Persino nel cantare l'inno della Marina militare, "Rule Britannia, Britannia rules the waves", i sudditi rimasti orfani della burbera madre della patria si domandavano se il vecchio erede al trono, il sessantenne principe Albert Edward, detto "Bertie", conosciuto esclusivamente per le sue gozzoviglie e le sue orge, sarebbe riuscito a tenere in piedi la baracca.

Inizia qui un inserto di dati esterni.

(* ===== verification/WalIter.v ===== *)
(** The iterator of wal.c over the pages in the log, in order: a merge sort per page of the wal-index, and a merge of the sorted segments. *)
From S2P Require Import Prelude WalHash.
Local Open Scope Z_scope.
Local Open Scope c_scope.

(** ** Sorting *)

(** A sub-list of the array that is sorted: the index of its first element and its length. *)
Record Sublist := { s_aList : Z; s_nList : Z }.
Definition sub_list (arr : list Z) (s : Sublist) : list Z := take (Z.to_nat (s_nList s)) (drop (Z.to_nat (s_aList s)) arr).

(** The loop of [walMerge], on what is left of the two lists; the result is what goes to [aTmp]. *)
Fixpoint merge_loop (fuel : nat) (aContent aLeft aRight : list Z) : list Z :=
  match fuel with
  | O => []
  | S fuel =>
      let next logpage aLeft aRight :=
        let dbpage := rd aContent logpage in
        let aLeft := match aLeft with l :: aLeft' => if rd aContent l =? dbpage then aLeft' else aLeft | [] => [] end in
        logpage :: merge_loop fuel aContent aLeft aRight in
      match aLeft, aRight with
      | [], [] => []
      | l :: aLeft', [] => next l aLeft' []
      | [], r :: aRight' => next r [] aRight'
      | l :: aLeft', r :: aRight' => if rd aContent l <? rd aContent r then next l aLeft' aRight else next r aLeft aRight'
      end
  end.

(** The array and the new [*paRight], [*pnRight]. *)
Definition walMerge (aContent arr : list Z) (aLeft aRight : Sublist) : list Z * Sublist :=
  let aTmp := merge_loop (Z.to_nat (s_nList aLeft + s_nList aRight)) aContent (sub_list arr aLeft) (sub_list arr aRight) in
  (splice arr (s_aList aLeft) aTmp, {| s_aList := s_aList aLeft; s_nList := Z.of_nat (length aTmp) |}).

(** [for(iSub=0; iList & (1<<iSub); iSub++)] *)
Fixpoint sub_loop (fuel : nat) (aContent : list Z) (iList iSub : Z) (aSub : list Sublist) (arr : list Z) (aMerge : Sublist) : list Z * Sublist * Z :=
  match fuel with
  | O => (arr, aMerge, iSub)
  | S fuel =>
      if iList .& (1 << iSub) =? 0 then (arr, aMerge, iSub)
      else
        let p := nth (Z.to_nat iSub) aSub {| s_aList := 0; s_nList := 0 |} in
        let '(arr, aMerge) := walMerge aContent arr p aMerge in
        sub_loop fuel aContent iList (iSub + 1) aSub arr aMerge
  end.

(** [for(iList=0; iList<nList; iList++)], with [n] turns to go: the array, [aSub], [aMerge] and [iSub]. *)
Fixpoint list_loop (n : nat) (aContent : list Z) (iList : Z) (aSub : list Sublist) (arr : list Z) (aMerge : Sublist) (iSub : Z) :
    list Z * list Sublist * Sublist * Z :=
  match n with
  | O => (arr, aSub, aMerge, iSub)
  | S n =>
      let aMerge := {| s_aList := iList; s_nList := 1 |} in
      let '(arr, aMerge, iSub) := sub_loop 13 aContent iList 0 aSub arr aMerge in
      list_loop n aContent (iList + 1) (<[Z.to_nat iSub := aMerge]> aSub) arr aMerge iSub
  end.

(** [for(iSub++; iSub<ArraySize(aSub); iSub++)] *)
Fixpoint last_loop (n : nat) (aContent : list Z) (nList iSub : Z) (aSub : list Sublist) (arr : list Z) (aMerge : Sublist) : list Z * Sublist :=
  match n with
  | O => (arr, aMerge)
  | S n =>
      let '(arr, aMerge) :=
        if nList .& (1 << iSub) =? 0 then (arr, aMerge)
        else walMerge aContent arr (nth (Z.to_nat iSub) aSub {| s_aList := 0; s_nList := 0 |}) aMerge in
      last_loop n aContent nList (iSub + 1) aSub arr aMerge
  end.

(** The sorted array and [*pnList]. *)
Definition walMergesort (aContent aList : list Z) (nList : Z) : list Z * Z :=
  let '(arr, aSub, aMerge, iSub) :=
    list_loop (Z.to_nat nList) aContent 0 (replicate 13 {| s_aList := 0; s_nList := 0 |}) aList {| s_aList := 0; s_nList := 0 |} 0 in
  let '(arr, aMerge) := last_loop (Z.to_nat (13 - (iSub + 1))) aContent nList (iSub + 1) aSub arr aMerge in
  (arr, s_nList aMerge).

(** ** The iterator *)

(** [sg_aPgno] are the page numbers of the segment, from the one of frame [sg_iZero] on. *)
Record WalSegment := { sg_iNext : Z; sg_aIndex : list Z; sg_aPgno : list Z; sg_nEntry : Z; sg_iZero : Z }.
Record WalIterator := { iPrior : Z; aSegment : list WalSegment }.

(** [while( pSegment->iNext<pSegment->nEntry )]: the new [iNext] and the entry at which the loop breaks. *)
Fixpoint next_entry (fuel : nat) (s : WalSegment) (iMin iNext : Z) : Z * option (Z * Z) :=
  match fuel with
  | O => (iNext, None)
  | S fuel =>
      if negb (iNext <? sg_nEntry s) then (iNext, None)
      else
        let iPg := rd (sg_aPgno s) (rd (sg_aIndex s) iNext) in
        if iMin <? iPg then (iNext, Some (iPg, sg_iZero s + rd (sg_aIndex s) iNext))
        else next_entry fuel s iMin (iNext + 1)
  end.

(** The loop over the segments, the last one first: the segments with their new positions, [iRet] and [*piFrame]. *)
Fixpoint next_loop (rsegs : list WalSegment) (iMin iRet piFrame : Z) : list WalSegment * Z * Z :=
  match rsegs with
  | [] => ([], iRet, piFrame)
  | s :: rsegs =>
      let '(iNext, found) := next_entry (S (Z.to_nat (sg_nEntry s))) s iMin (sg_iNext s) in
      let s := {| sg_iNext := iNext; sg_aIndex := sg_aIndex s; sg_aPgno := sg_aPgno s; sg_nEntry := sg_nEntry s; sg_iZero := sg_iZero s |} in
      let '(iRet, piFrame) := match found with Some (iPg, fr) => if iPg <? iRet then (iPg, fr) else (iRet, piFrame) | None => (iRet, piFrame) end in
      let '(l, iRet, piFrame) := next_loop rsegs iMin iRet piFrame in
      (s :: l, iRet, piFrame)
  end.

(** The result (0 for success), the new iterator, [*piPage] and [*piFrame]. *)
Definition walIteratorNext (p : WalIterator) (piFrame : Z) : Z * WalIterator * Z * Z :=
  let '(l, iRet, piFrame) := next_loop (reverse (aSegment p)) (iPrior p) 0xFFFFFFFF piFrame in
  ((if iRet =? 0xFFFFFFFF then 1 else 0), {| iPrior := iRet; aSegment := reverse l |}, iRet, piFrame).

(** [for(i=0; rc==SQLITE_OK && i<nSegment; i++)], with [n] turns to go. *)
Fixpoint segment_loop (env : ShmEnv) (n : nat) (m : WiData) (w : WalIndex) (iLast nSegment i : Z) : Z * list WalSegment * WiData :=
  match n with
  | O => (SQLITE_OK, [], m)
  | S n =>
      let '(rc, iZero, m) := walHashGet env m i in
      if negb (rc =? SQLITE_OK) then (rc, [], m)
      else
        let pgnos := aPgno (page_at w i) in
        let nEntry := if i + 1 =? nSegment then iLast - iZero else Z.of_nat (length pgnos) in
        let '(aIndex, nEntry) := walMergesort pgnos (seqZ 0 nEntry) nEntry in
        let s := {| sg_iNext := 0; sg_aIndex := aIndex; sg_aPgno := pgnos; sg_nEntry := nEntry; sg_iZero := iZero + 1 |} in
        let '(rc, l, m) := segment_loop env n m w iLast nSegment (i + 1) in
        (rc, s :: l, m)
  end.

(** [alloc1] and [alloc2] are the outcomes of the two allocations. *)
Definition walIteratorInit (env : ShmEnv) (alloc1 alloc2 : bool) (m : WiData) (w : WalIndex) (mxFrame : Z) : Z * option WalIterator * WiData :=
  let iLast := mxFrame in
  let nSegment := walFramePage iLast + 1 in
  if negb alloc1 then (SQLITE_NOMEM, None, m)
  else if negb alloc2 then (SQLITE_NOMEM, None, m)
  else
    let '(rc, l, m) := segment_loop env (Z.to_nat nSegment) m w iLast nSegment 0 in
    if negb (rc =? SQLITE_OK) then (rc, None, m) else (rc, Some {| iPrior := 0; aSegment := l |}, m).

(** * Sorting *)

(** The order of the lists: strictly ascending page numbers. *)
Definition asc (a : list Z) : list Z -> Prop := StronglySorted (fun i j => rd a i < rd a j).

Lemma asc_cons a x l : asc a (x :: l) <-> asc a l /\ forall y, y ∈ l -> rd a x < rd a y.
Proof.
  unfold asc. split.
  - intros H. apply StronglySorted_inv in H as [H1 H2]. split; [done|]. by apply Forall_forall.
  - intros [H1 H2]. constructor; [done|]. by apply Forall_forall.
Qed.

(** The left list without the entries whose page is in the right one, and the right list. *)
Definition merged (a L R M : list Z) : Prop :=
  asc a M /\ forall i, i ∈ M <-> i ∈ R \/ (i ∈ L /\ forall r, r ∈ R -> rd a r <> rd a i).

Lemma merged_cons a x L R M : (forall y, y ∈ L \/ y ∈ R -> rd a x < rd a y) -> merged a L R M ->
  asc a (x :: M) /\ forall i, i ∈ x :: M <-> i = x \/ i ∈ R \/ (i ∈ L /\ forall r, r ∈ R -> rd a r <> rd a i).
Proof.
  intros Hlt [Hs Hm]. split.
  - apply asc_cons. split; [done|]. intros y Hy. apply Hlt. apply Hm in Hy as [?|[? _]]; [by right|by left].
  - intros i. rewrite elem_of_cons, Hm. done.
Qed.

(** The entry of the left list that has the page just taken is skipped. *)
Definition skip_left (a L : list Z) (dbpage : Z) : list Z := match L with l :: L' => if rd a l =? dbpage then L' else L | [] => [] end.

Lemma merge_loop_ok a n : forall L R, asc a L -> asc a R -> (length L + length R <= n)%nat -> merged a L R (merge_loop n a L R).
Proof.
  induction n as [|n IH]; intros L R HL HR Hn.
  { destruct L, R; cbn in Hn; try lia. split; [constructor|]. set_solver. }
  assert (forall x L1 R1, asc a L1 -> asc a R1 -> (length L1 + length R1 <= n)%nat -> (forall y, y ∈ L1 -> rd a x <= rd a y) -> (forall y, y ∈ R1 -> rd a x < rd a y) ->
    let M := x :: merge_loop n a (skip_left a L1 (rd a x)) R1 in
    asc a M /\ forall i, i ∈ M <-> i = x \/ i ∈ R1 \/ (i ∈ L1 /\ rd a i <> rd a x /\ forall r, r ∈ R1 -> rd a r <> rd a i)) as Hnext.
  { intros x L1 R1 H1 H2 Hl Hx1 Hx2 M.
    assert (asc a (skip_left a L1 (rd a x)) /\ (length (skip_left a L1 (rd a x)) <= length L1)%nat /\
      forall i, i ∈ skip_left a L1 (rd a x) <-> i ∈ L1 /\ rd a i <> rd a x) as (Hs1 & Hs2 & Hs3).
    { destruct L1 as [|l L1]; [split_and!; [done|done|set_solver]|]. cbn [skip_left]. apply asc_cons in H1 as [H1 H1'].
      pose proof (Hx1 l ltac:(left)) as Hl1. destruct (Z.eqb_spec (rd a l) (rd a x)) as [E|E].
      - split_and!; [done|cbn; lia|]. intros i. rewrite elem_of_cons. split; [intros Hi; split; [by right|]; specialize (H1' i Hi); lia|].
        intros [[->|Hi] Hne]; [done|done].
      - split_and!; [by apply asc_cons|done|]. intros i. split; [|by intros [? _]]. intros Hi. split; [done|].
        apply elem_of_cons in Hi as [->|Hi]; [done|]. specialize (H1' i Hi). lia. }
    destruct (merged_cons a x (skip_left a L1 (rd a x)) R1 (merge_loop n a (skip_left a L1 (rd a x)) R1)) as [Ha Hm].
    - intros y [Hy|Hy]; [|by apply Hx2]. apply Hs3 in Hy as [Hy Hne]. specialize (Hx1 y Hy). lia.
    - apply IH; [done|done|lia].
    - split; [done|]. intros i. unfold M. rewrite Hm, Hs3. naive_solver. }
  destruct L as [|l L], R as [|r R]; cbn [merge_loop].
  - split; [constructor|]. set_solver.
  - apply asc_cons in HR as [HR HR']. destruct (Hnext r [] R) as [Ha Hm]; [constructor|done|cbn in *; lia|set_solver|done|].
    split; [done|]. intros i. rewrite Hm. set_solver.
  - apply asc_cons in HL as [HL HL']. destruct (Hnext l L []) as [Ha Hm]; [done|constructor|cbn in *; lia|intros y Hy; specialize (HL' y Hy); lia|set_solver|].
    split; [done|]. intros i. rewrite Hm, elem_of_cons. split; [set_solver|]. intros [Hi|[[->|Hi] _]]; [set_solver|by left|]. right. right.
    split_and!; [done|specialize (HL' i Hi); lia|set_solver].
  - pose proof HL as HL0. pose proof HR as HR0. apply asc_cons in HL as [HL HL']. apply asc_cons in HR as [HR HR'].
    destruct (Z.ltb_spec (rd a l) (rd a r)) as [Hlt|Hge].
    + destruct (Hnext l L (r :: R)) as [Ha Hm]; [done|done|cbn in *; lia|intros y Hy; specialize (HL' y Hy); lia|..].
      { intros y [->|Hy]%elem_of_cons; [done|]. specialize (HR' y Hy). lia. }
      split; [done|]. intros i. rewrite Hm, (elem_of_cons L). split.
      * intros [->|[Hi|(Hi & _ & Hr)]]; [right|by left|right; split; [by right|done]]. split; [by left|].
        intros y [->|Hy]%elem_of_cons; [lia|]. specialize (HR' y Hy). lia.
      * intros [Hi|[[->|Hi] Hr]]; [by right; left|by left|]. right. right. split_and!; [done|specialize (HL' i Hi); lia|done].
    + destruct (Hnext r (l :: L) R) as [Ha Hm]; [done|done|cbn in *; lia| |done|].
      { intros y [->|Hy]%elem_of_cons; [done|]. specialize (HL' y Hy). lia. }
      split; [done|]. intros i. rewrite Hm, (elem_of_cons R). split.
      * intros [->|[Hi|(Hi & Hne & Hr)]]; [by left; left|by left; right|]. right. split; [done|]. intros y [->|Hy]%elem_of_cons; [lia|by apply Hr].
      * intros [[->|Hi]|[Hi Hr]]; [by left|by right; left|]. right. right. split_and!; [done| |intros y Hy; apply Hr; by right].
        intros E. apply (Hr r); [by left|done].
Qed.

File:Edward VII (Puck magazine).jpg

E Bertie, incredibilmente, li stupì, perché sin dal momento dell'incoronazione, come re Edoardo VII, mostrò di avere tutta l'intenzione di dimostrare ai nostalgici dell'età vittoriana che lui sarebbe riuscito ad eclissare il ricordo di quella madre che lo aveva sempre disprezzato.
Ora la regina era sua moglie Alessandra.

File:QueenAlexandra.jpg

La regina Alessandra aveva perso il sorriso alla morte del suo adorato primogenito Eddie, ma aveva mantenuto inalterata la bellezza di quando, quarant'anni prima, era andata in sposa al giovane principe del Galles.
A cinquantasette anni, la regina Alessandra era considerata il faro a cui tutte le donne eleganti guardavano, dopo che, solo tre anni prima, la più bella sovrana d'Europa, l'imperatrice Elisabetta "Sissi" d'Austria-Ungheria era stata assassinata a Ginevra.
Alessandra si era sempre ispirata a Sissi, come modello di eleganza, ed ora era diventata lei il "sole" i cui raggi splendevano su tutte le corti di un'Europa all'apogeo della potenza politica, militare ed economica.
L'Europa si era spartita il mondo e lo dominava. E il Regno Unito di Gran Bretagna faceva da arbitro nelle contese europee.
Questo ruolo di arbitro si adattava perfettamente ad Edoardo VII, che sapeva parlare perfettamente il francese e il tedesco e che era parente di tutte le teste coronate europee, tanto da essere chiamato lo "zio d'Europa".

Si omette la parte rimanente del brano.